Your answer should be the lines below from the one with "match value with" to the one with "Definition openTagText (tag", both included, given again exactly and with nothing added.

(Beginning of Supplied records)

(** No two text children in a row: they would be read back as one. *)
Fixpoint noAdjacentText (ch : list Child) : bool :=
  match ch with
  | [] => true
  | c :: ch' =>
      match c, ch' with
      | Str _, Str _ :: _ => false
      | _, _ => noAdjacentText ch'
      end
  end.

Fixpoint canonical (c : Child) {struct c} : bool :=
  match c with
  | Str s => canonicalText s
  | Elem tag attrs ch =>
      canonicalTag tag
      && forallb canonicalAttribute attrs
      && uniqueNames (map fst attrs)
      && forallb canonical ch
      && noAdjacentText ch
  end.

(** How a value is written after the name of its attribute. *)
Definition valueText (value : option jsstring) : jsstring :=
  match value with
  | None => []
  | Some v =>
      if hasChar DOUBLE_QUOTE v
      then [61%N; SINGLE_QUOTE] ++ v ++ [SINGLE_QUOTE]
      else [61%N; DOUBLE_QUOTE] ++ v ++ [DOUBLE_QUOTE]
  end.

Definition attributeText (kv : jsstring * option jsstring) : jsstring :=
  js " " ++ fst kv ++ valueText (snd kv).

(** [attributes[name] = value] for the attributes of a tag, in order. *)
Definition setAttributes (a attrs : Attributes) : Attributes :=
  fold_left (fun a kv => setAttribute a (fst kv) (snd kv)) attrs a.

Definition attributesText (attrs : Attributes) : jsstring :=
  concat (map attributeText attrs).

(** The close tag of an element. *)
Definition closeTagText (tag : jsstring) : jsstring :=
  [OPEN_BRACKET; SLASH] ++ tag ++ [CLOSE_BRACKET].

(** An open tag with its attributes. *)
Definition openTagText (tag : jsstring) (attrs : Attributes) : jsstring :=
  [OPEN_BRACKET] ++ tag ++ attributesText attrs ++ [CLOSE_BRACKET].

(End of Supplied records)

### Solution below
  match value with
  | None => []
  | Some v =>
      if hasChar DOUBLE_QUOTE v
      then [61%N; SINGLE_QUOTE] ++ v ++ [SINGLE_QUOTE]
      else [61%N; DOUBLE_QUOTE] ++ v ++ [DOUBLE_QUOTE]
  end.

Definition attributeText (kv : jsstring * option jsstring) : jsstring :=
  js " " ++ fst kv ++ valueText (snd kv).

(** [attributes[name] = value] for the attributes of a tag, in order. *)
Definition setAttributes (a attrs : Attributes) : Attributes :=
  fold_left (fun a kv => setAttribute a (fst kv) (snd kv)) attrs a.

Definition attributesText (attrs : Attributes) : jsstring :=
  concat (map attributeText attrs).

(** The close tag of an element. *)
Definition closeTagText (tag : jsstring) : jsstring :=
  [OPEN_BRACKET; SLASH] ++ tag ++ [CLOSE_BRACKET].

(** An open tag with its attributes. *)
Definition openTagText (tag : jsstring) (attrs : Attributes) : jsstring :=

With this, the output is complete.